Why are double preferred over float?

Question

In most of the code I see around, double is favourite against float, even when a high precision is not needed.

Since there are performance penalties when using double types (CPU/GPU/memory/bus/cache/...), what is the reason of this double overuse?

Example: in computational fluid dynamics all the software I worked with uses doubles. In this case a high precision is useless (because of the errors due to the approximations in the mathematical model), and there is a huge amount of data to be moved around, which could be cut in half using floats.

The fact that today's computers are powerful is meaningless, because they are used to solve more and more complex problems.

"even when a high precision is not needed" - and if they had `float`s, you could complain that "even when a high performance is not needed"... — Karoly Horvath, Apr 02 '14 at 17:13
Because performance is the least concern of most code paths, and extra-precision cannot hurt (whereas the reverse is true ?) — Matthieu M., Apr 02 '14 at 17:13
Depending on the architecture, the hardware (x86 for example) might only implement `double` and simulate `float` by converting to `double` and back to `float`, making it more expensive. — David Rodríguez - dribeas, Apr 02 '14 at 17:13
@DavidRodríguez-dribeas: is that really the case? the conversion seems to be trivial. — Karoly Horvath, Apr 02 '14 at 17:14
Some recent CPUs use 512 bits registers to store floating point numbers... Given a double is 64 bits, which performance penalties are you referring to? — Macmade, Apr 02 '14 at 17:14
This is most likely subjective, but the performance penalties on CPU are much, much lower than the performance penalties on GPU (most CPU's have built-in double-floatingpoint units). Jumping from double to float just because it would be marginally faster is an example of premature optomization. Doubles accumulate rounding error much slower than singles, so you might as well go double and not worry about it. — IdeaHat, Apr 02 '14 at 17:14
Here is a stackoverflow discussion on double and float conversion http://stackoverflow.com/questions/16737615/how-is-actually-done-floating-point-conversion-double-to-float-or-float-to-doub — Richard Chambers, Apr 02 '14 at 17:16
@KarolyHorvath: From the point of view of the programmer it is trivial, as it is often done in hardware, but that does not mean that it does not take time. If your target platform operates on `double` even if the conversion was trivial there is no value in using `float`, since `double` is not less precise. There are cases (vectorizing instructions, cuda...) where this is not the case.

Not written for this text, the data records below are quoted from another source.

(* ===== verification/Events.v ===== *)
(** * Building the events the agent reports ([agent/src/events.rs])

    [Uuid::new_v4()] and [Utc::now()] are the arguments [fresh] and [clock] of
    every constructor.  [from_session_event] is total over the tracker's
    notifications; [activity_event] overrides the clock with the instant of the
    transition. *)
From S2P Require Import Prelude Codec Tracker Protocol Queue.
#[local] Open Scope Z_scope.

Abbreviation payload := (gmap string json) (only parsing).

Section Events.
Context {UT : UuidText}.

Definition new_event (fresh : Uuid) (clock : DateTime) (event_type : EventType.t)
    (severity : EventSeverity.t) (data : payload) : QueuedEvent :=
  mk_event fresh event_type clock severity EventSource.Agent None None data.

(** [QueuedEvent { username, ..new_event(..) }] *)
Definition new_session_event (fresh : Uuid) (clock : DateTime) (event_type : EventType.t)
    (severity : EventSeverity.t) (username : option string) (data : payload) : QueuedEvent :=
  let e := new_event fresh clock event_type severity data in
  mk_event (event_id e) (Queue.event_type e) (occurred_at e) (Queue.severity e) (source e)
    (ev_session_id e) username (Queue.data e).

(** [collect] into a map: a later pair replaces an earlier one. *)
Definition data (pairs : list (string * json)) : payload :=
  fold_left (fun m kv => <[kv.1 := kv.2]> m) pairs ∅.

Definition from_session_event (fresh : Uuid) (clock : DateTime) (event : SessionEvent)
    (username : option string) : QueuedEvent :=
  let '(event_type, windows_session_id) :=
    match event with
    | Logon id => (EventType.UserLogon, Some id)
    | Logoff id => (EventType.UserLogoff, Some id)
    | Lock id => (EventType.UserLock, Some id)
    | Unlock id => (EventType.UserUnlock, Some id)
    | ConsoleConnect id => (EventType.SessionConnected, Some id)
    | ConsoleDisconnect id => (EventType.SessionDisconnected, Some id)
    | RemoteConnect id => (EventType.SessionConnected, Some id)
    | RemoteDisconnect id => (EventType.SessionDisconnected, Some id)
    | Suspend => (EventType.SystemSuspend, None)
    | Resume => (EventType.SystemResume, None)
    end in
  let event_data := match windows_session_id with
                    | Some id => data [("windowsSessionId"%string, JNumber (Z.of_N id))]
                    | None => ∅
                    end in
  new_session_event fresh clock event_type EventSeverity.Info username event_data.

Definition activity_event (fresh : Uuid) (clock : DateTime) (active : bool)
    (at_ : DateTime) (username : option string) : QueuedEvent :=
  let e := new_session_event fresh clock
             (if active then EventType.Active else EventType.Inactive)
             EventSeverity.Info username ∅ in
  mk_event (event_id e) (Queue.event_type e) at_ (Queue.severity e) (source e)
    (ev_session_id e) (Queue.username e) (Queue.data e).

Definition agent_started fresh clock (agent_version start_reason : string) : QueuedEvent :=
  new_event fresh clock EventType.AgentStarted EventSeverity.Info
    (data [("agentVersion"%string, JString agent_version);
           ("startReason"%string, JString start_reason)]).

Definition system_boot fresh clock : QueuedEvent :=
  new_event fresh clock EventType.SystemBoot EventSeverity.Info ∅.

Definition agent_stopping fresh clock (agent_version : string) : QueuedEvent :=
  new_event fresh clock EventType.AgentStopping EventSeverity.Info
    (data [("agentVersion"%string, JString agent_version)]).

Definition system_shutdown fresh clock : QueuedEvent :=
  new_event fresh clock EventType.SystemShutdown EventSeverity.Info ∅.

Definition agent_error fresh clock (message : string) : QueuedEvent :=
  new_event fresh clock EventType.AgentError EventSeverity.Error
    (data [("message"%string, JString message)]).

Definition controller_discovery_started fresh clock : QueuedEvent :=
  new_event fresh clock EventType.ControllerDiscoveryStarted EventSeverity.Info ∅.

Definition controller_discovered fresh clock (controller_id : Uuid)
    (controller_name controller_url : string) : QueuedEvent :=
  new_event fresh clock EventType.ControllerDiscovered EventSeverity.Info
    (data [("controllerId"%string, JString (uuid_to_string controller_id));
           ("controllerName"%string, JString controller_name);
           ("controllerUrl"%string, JString controller_url)]).

Definition controller_discovery_failed fresh clock (reason : string) : QueuedEvent :=
  new_event fresh clock EventType.ControllerDiscoveryFailed EventSeverity.Warning
    (data [("reason"%string, JString reason)]).

Definition controller_connected fresh clock (controller_url : string) : QueuedEvent :=
  new_event fresh clock EventType.ControllerConnected EventSeverity.Info
    (data [("controllerUrl"%string, JString controller_url)]).

Definition controller_disconnected fresh clock (reason : string) : QueuedEvent :=
  new_event fresh clock EventType.ControllerDisconnected EventSeverity.Warning
    (data [("reason"%string, JString reason)]).

Definition registration_succeeded fresh clock (device_id : Uuid) : QueuedEvent :=
  new_event fresh clock EventType.RegistrationSucceeded EventSeverity.Info
    (data [("deviceId"%string, JString (uuid_to_string device_id))]).

Definition registration_failed fresh clock (reason : string) : QueuedEvent :=
  new_event fresh clock EventType.RegistrationFailed EventSeverity.Error
    (data [("reason"%string, JString reason)]).

Definition heartbeat_sent fresh clock : QueuedEvent :=
  new_event fresh clock EventType.HeartbeatSent EventSeverity.Info ∅.

Definition power_action_requested fresh clock (action reason : string) : QueuedEvent :=
  new_event fresh clock EventType.PowerActionRequested EventSeverity.Warning
    (data [("action"%string, JString action); ("reason"%string, JString reason)]).

Definition power_action_completed fresh clock (action : string) : QueuedEvent :=
  new_event fresh clock EventType.PowerActionCompleted EventSeverity.Info
    (data [("action"%string, JString action)]).

Definition power_action_failed fresh clock (action reason : string) : QueuedEvent :=
  new_event fresh clock EventType.PowerActionFailed EventSeverity.Error
    (data [("action"%string, JString action); ("reason"%string, JString reason)]).
End Events.

(** Whatever a notification is, its event is valid for the queue. *)
Lemma from_session_event_fields fresh clock e u :
  event_id (from_session_event fresh clock e u) = fresh /\
  occurred_at (from_session_event fresh clock e u) = clock /\
  username (from_session_event fresh clock e u) = u /\
  ev_session_id (from_session_event fresh clock e u) = None.
Proof. by destruct e. Qed.

(** The wire type of an event determines the notification up to the session
    id and the console/remote distinction. *)
Lemma from_session_event_session fresh clock e u :
  Queue.data (from_session_event fresh clock e u) !! "windowsSessionId"%string =
  (fun id => JNumber (Z.of_N id)) <$> session_id e.
Proof. destruct e; simpl; by rewrite ?lookup_insert_eq. Qed.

But `double` is a sensible default in general — David Rodríguez - dribeas, Apr 02 '14 at 17:18
@DavidRodríguez-dribeas: re-read my question - now, you can drop your first and last sentence.. and well.. the rest as well. and the question is still: is that really the case (a fact) - is it really more expensive on the hardware or is that just your assumption? — Karoly Horvath, Apr 02 '14 at 17:21
@DavidRodríguez-dribeas I think I get what you refer to when you say that `double` is implemented but `float` is not, however it is not true. The old FPU instructions work with 80-bit double-extended numbers, which is neither `float` nor `double`, but it doesn't matter: it can load and save floats and doubles with no performance penalty (perhaps ironically, the instructions that load/save 80-bit floats *are* slow). On non-ancient x86 systems, both float and double are implemented directly with SSE(2). — harold, Apr 02 '14 at 17:25
And here is a stackoverflow discussion on the rules governing mixed float and double calculations http://stackoverflow.com/questions/4239770/what-are-the-rules-governing-c-single-and-double-precision-mixed-calculations — Richard Chambers, Apr 02 '14 at 17:25
One reason is probably that it is double and not float that is the "normal" floating-point type in C and C++: http://stackoverflow.com/a/1476038/15727 — Thomas Padron-McCarthy, Apr 02 '14 at 17:29
Don't take Wikipedia too seriously. Use [Agner Fog's instruction tables](http://www.agner.org/optimize/instruction_tables.pdf) to see that the statement is nonsense. — Hans Passant, Apr 02 '14 at 17:45
Just because the math model introduces larger errors, doesn't mean that the floating point error doesn't matter. Some types of problems have ill-conditioned matrices to be solved (including some geometries in CFD), where you can lose 10 digits in solving the matrix (at best case). Doing so in double doesn't flinch at this, doing so in float means that your 8 digits of saved round off just turned turned your answer into complete jibberish. — Godric Seer, Apr 02 '14 at 19:46
I usually use double because it is relatively easy to convince myself that the precision is sufficient. Showing the same thing for float takes more sophisticated reasoning, and more time. The case for using float is when there is a performance gain that justifies the extra work, and it is fact sufficiently precise. — Patricia Shanahan, Apr 03 '14 at 03:54

Deduplicator · Answer 1 · 2014-09-12T05:01:07.077

22

Among others:

The savings are hardly ever worth it (number-crunching is not typical).
Rounding errors accumulate, so better go to higher precision than needed from the start (experts may know it is precise enough anyway, and there are calculations which can be done exactly).
Common floating operations using the fpu internally often work on double or higher precision anyway.
C and C++ can implicitly convert from float to double, the other way needs an explicit cast.
Variadic and no-prototype functions always get double, not float. (second one is only in ancient C and actively discouraged)
You may commonly do an operation with more than needed precision, but seldom with less, so libraries generally favor higher precision too.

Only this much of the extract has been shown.